“Alignment” most needed area of improvement in sales compensation management

misalignment key issue with sales compensation management

In our 2024 Compensation Trends report, Solving the biggest sales compensation challenges: Insights from 450+ Finance, RevOps, and Sales Leaders,” leaders identified “alignment to business goals” as the most needed improvement in the sales compensation management process.

This report is based on a global survey we conducted during the first half of 2023, which targeted directors, VPs, and C-level executives from RevOps, Finance, and Sales leaders

We asked leaders, “What area of your sales compensation management process needs the most improvement?” 

25% reported “alignment to business goals” as the top focus, followed by improving simplicity, optimization, visibility, and automation. 

Today, we’re focusing exclusively on alignment with business goals because it’s imperative in today’s economic environment. As companies continue to set their key business metrics based on driving efficiencies, the comp plans must account for these changes. 

Because if they don’t align, companies often end up with plans that drive the wrong selling behaviors or promote types of deals that jeopardize the organization’s strategic targets.

The rest of this blog will focus on what causes misalignment, how confidence over alignment varies by role, and 6 steps for ensuring alignment. 

Let’s get started.

What causes misalignment?

So, how does misalignment happen? Usually, it’s one or more of the following.

Creating the plan before finalizing goals: Organizational goals must come first, then you can design your comp plan with those in mind. Then, include targets and tactics specific to those goals.

Lack of communication: If sales compensation plans are created in silos, without collaboration from multiple departments, the chances of the plans not aligning with the overall goals of the business increase.

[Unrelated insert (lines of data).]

(** [arr.slice(0, limit)] for an integer [limit]: a negative [limit] counts
    from the end. *)
Definition slice0 {A} (limit : Z) (l : list A) : list A :=
  if (0 <=? limit)%Z then firstn (Z.to_nat limit) l
  else firstn (length l - Z.to_nat (- limit)) l.

(** [arr.sort((a, b) => b.score - a.score)]: the sort of the language is
    stable, so the result is the one of a stable insertion sort by
    descending score. *)
Fixpoint insertDesc {A} (score : A -> Q) (x : A) (l : list A) : list A :=
  match l with
  | [] => [x]
  | y :: l' => if Qltb (score x) (score y) then y :: insertDesc score x l' else x :: l
  end.

Definition sortDesc {A} (score : A -> Q) (l : list A) : list A :=
  fold_right (insertDesc score) [] l.

(** [set.has(k)] and [arr.includes(k)] on strings. *)
Definition hasStr (l : list str) (k : str) : bool := existsb (eqs k) l.

(** [set.add(x)] on a [Set] of strings kept in insertion order. *)
Definition setAdd (set : list str) (x : str) : list str :=
  if hasStr set x then set else set ++ [x].

(** [Array.from(new Set(arr))]: the first occurrence of every string. *)
Definition distinct (arr : list str) : list str := fold_left setAdd arr [].

(** [if (x)] for an optional string: neither [undefined] nor ['']. *)
Definition given (x : option str) : bool :=
  match x with Some (_ :: _) => true | _ => false end.

(** [x || ''] for an optional string. *)
Definition orEmpty (x : option str) : str :=
  match x with Some s => s | None => [] end.

(** ** [SearchService] of [src/core/SearchService.ts] *)

Module SearchService.

(** [typeMap[type.toLowerCase()] || 'town']; the callers pass the six
    literals ['region'] ... ['town']. *)
Definition normalizeLocationType (type : str) : LocationType :=
  let t := toLowerCase type in
  match find (fun ty => eqs (typeName ty) t)
             [region; province; district; council; chiefdom; section; town; village] with
  | Some ty => ty
  | None => town
  end.

(** <<entries.some(e => e.name === entry.name && e.type === entry.type &&
                     e.normalized === entry.normalized)>> *)
Definition sameEntry (entry e : SearchIndexEntry) : bool :=
  eqs (e_name e) (e_name entry) && eqType (e_type e) (e_type entry)
  && eqs (e_normalized e) (e_normalized entry).

Definition addEntryToKey (index : JsMap.t (list SearchIndexEntry)) (key : str)
           (entry : SearchIndexEntry) : JsMap.t (list SearchIndexEntry) :=
  let index1 := if JsMap.has index key then index else JsMap.set index key [] in
  let entries := match JsMap.get index1 key with Some l => l | None => [] end in
  if existsb (sameEntry entry) entries then index1
  else JsMap.set index1 key (entries ++ [entry]).

Definition isVowel (c : ascii) : bool :=
  existsb (eqc c) (lit "aeiou").

(** [s.replace(/(.)\1+/g, '$1')]: a run of one repeated character (not a
    line terminator) shrinks to one occurrence. *)
Fixpoint squeeze (s : str) : str :=
  match s with
  | c :: ((d :: _) as s') =>
      if eqc c d && isAny c then squeeze s' else c :: squeeze s'
  | _ => s
  end.

(** <<text.replace(/[aeiou]/g, '').replace(/(.)\1+/g, '$1').substring(0, 6)>> *)
Definition getPhoneticKey (text : str) : str :=
  substring0 6 (squeeze (filter (fun c => negb (isVowel c)) text)).

Definition asPartial (entry : SearchIndexEntry) : SearchIndexEntry :=
  mkEntry (e_name entry) (e_type entry) (e_normalized entry) (e_record entry) true.

(** [addToIndex(name, type, record)] on the index of the service. *)
Definition addToIndex (index : JsMap.t (list SearchIndexEntry)) (name type : str)
           (record : LocationRecord) : JsMap.t (list SearchIndexEntry) :=
  match name with
  | [] => index
  | _ =>
      if (length (trim name) =? 0)%nat then index
      else
        let normalized := normalize name in
        let entry := mkEntry (trim name) (normalizeLocationType type) normalized record false in
        let index1 := addEntryToKey index normalized entry in
        let words := splitSpace normalized in
        let index2 :=
          if (1 <? length words)%nat
          then fold_left (fun ix word =>
                            if (2 <? length word)%nat
                            then addEntryToKey ix word (asPartial entry) else ix)
                         words index1
          else index1 in
        let phoneticKey := getPhoneticKey normalized in
        if negb (eqs phoneticKey normalized)
        then addEntryToKey index2 phoneticKey (asPartial entry)
        else index2
  end.
(** * OpenVINSLI localization handler: a shallow embedding

    The development follows
    [applications/openvinsli/src/openvins-localization-handler.cc].
    C++ [double]s are read as real numbers, [size_t] counters as [nat],
    [int] and [int64_t] values as [Z].  A failed [CHECK] or a [LOG(FATAL)]
    aborts the process; this is the [Fatal] outcome.  A method runs from
    call to return without interleaving, so the mutexes do not appear. *)

From Stdlib Require Import Reals Lra ZArith List Bool Lia.
From Stdlib Require Import QArith Qround.
From Stdlib Require String.
Import ListNotations.

Local Open Scope R_scope.

(** ** Outcomes of code that may abort *)

Inductive outcome (A : Type) : Type :=
| Fatal : outcome A
| Ok : A -> outcome A.

Arguments Fatal {A}.
Arguments Ok {A} _.

Definition obind {A B : Type} (c : outcome A) (k : A -> outcome B) : outcome B :=
  match c with
  | Fatal => Fatal
  | Ok a => k a
  end.

Definition ocheck (b : bool) : outcome unit :=
  if b then Ok tt else Fatal.

(** ** Comparisons of doubles *)

Definition Rltb (a b : R) : bool := if Rlt_dec a b then true else false.
Definition Rleb (a b : R) : bool := if Rle_dec a b then true else false.

(** ** Eigen vectors, quaternions and rigid transformations *)

Module Geometry.

Record Vector2 : Type := mkVector2 { v2x : R; v2y : R }.
Record Vector3 : Type := mkVector3 { v3x : R; v3y : R; v3z : R }.

Definition v2_sub (a b : Vector2) : Vector2 :=
  mkVector2 (v2x a - v2x b) (v2y a - v2y b).
Definition v2_norm (a : Vector2) : R :=
  sqrt (v2x a * v2x a + v2y a * v2y a).

Definition v3_add (a b : Vector3) : Vector3 :=
  mkVector3 (v3x a + v3x b) (v3y a + v3y b) (v3z a + v3z b).
Definition v3_opp (a : Vector3) : Vector3 :=
  mkVector3 (- v3x a) (- v3y a) (- v3z a).
Definition v3_scale (k : R) (a : Vector3) : Vector3 :=
  mkVector3 (k * v3x a) (k * v3y a) (k * v3z a).
Definition v3_dot (a b : Vector3) : R :=
  v3x a * v3x b + v3y a * v3y b + v3z a * v3z b.
Definition v3_cross (a b : Vector3) : Vector3 :=
  mkVector3 (v3y a * v3z b - v3z a * v3y b)
            (v3z a * v3x b - v3x a * v3z b)
            (v3x a * v3y b - v3y a * v3x b).
Definition v3_squaredNorm (a : Vector3) : R := v3_dot a a.
Definition v3_norm (a : Vector3) : R := sqrt (v3_squaredNorm a).
Definition v3_zero : Vector3 := mkVector3 0 0 0.
Definition UnitZ : Vector3 := mkVector3 0 0 1.

(** Hamilton quaternion, scalar part [qw]. *)
Record Quaternion : Type := mkQuaternion { qw : R; qx : R; qy : R; qz : R }.

Definition q_identity : Quaternion := mkQuaternion 1 0 0 0.
Definition q_imaginary (q : Quaternion) : Vector3 :=
  mkVector3 (qx q) (qy q) (qz q).
Definition q_mul (a b : Quaternion) : Quaternion :=
  mkQuaternion
    (qw a * qw b - qx a * qx b - qy a * qy b - qz a * qz b)
    (qw a * qx b + qx a * qw b + qy a * qz b - qz a * qy b)
    (qw a * qy b - qx a * qz b + qy a * qw b + qz a * qx b)
    (qw a * qz b + qx a * qy b - qy a * qx b + qz a * qw b).
(** The inverse of a rotation quaternion is its conjugate. *)
Definition q_inverse (q : Quaternion) : Quaternion :=
  mkQuaternion (qw q) (- qx q) (- qy q) (- qz q).
Definition q_neg (q : Quaternion) : Quaternion :=
  mkQuaternion (- qw q) (- qx q) (- qy q) (- qz q).
(** [rotate q v = v + 2 w (u x v) + 2 u x (u x v)], with [u] the imaginary
    part of [q]. *)
Definition q_rotate (q : Quaternion) (v : Vector3) : Vector3 :=
  let u := q_imaginary q in
  let uv := v3_cross u v in
  v3_add v (v3_add (v3_scale (2 * qw q) uv) (v3_scale 2 (v3_cross u uv))).

(** [aslam::Transformation] / [pose::Transformation]: a rotation quaternion
    and a position. *)
Record Transformation : Type :=
  mkTransformation { getRotation : Quaternion; getPosition : Vector3 }.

Short-term focus: If sales compensation plans focus exclusively on short-term goals, such as hitting sales quotas or generating new leads, reps tend to focus on activities that help them achieve their individual goals vs. company-wide goals.

Plan replication: Sometimes, new leaders bring compensation plans from their previous company. This risks misalignment because what worked elsewhere likely won’t work in a brand-new setting. Existing leaders who want to re-use last year’s plans instead of updating the terms can also lead to misalignment.

Varying levels of confidence between roles

In addition to misalignment, as the top area leaders wish to see improvements, a discrepancy of confidence between roles unfolded in the report. When we asked leaders to rank their confidence that their comp plans align with business goals, 39% admitted their plans are misaligned. 

Broken down between roles, nearly half of RevOps leaders (49%) disclosed that their comp plans are not fully aligned with their business goals. Whereas Finance leaders were the most confident, with 64% declaring alignment.

This may signify a worrisome inconsistency, particularly for RevOps, whose responsibility is to ensure alignment between comp plans and business goals.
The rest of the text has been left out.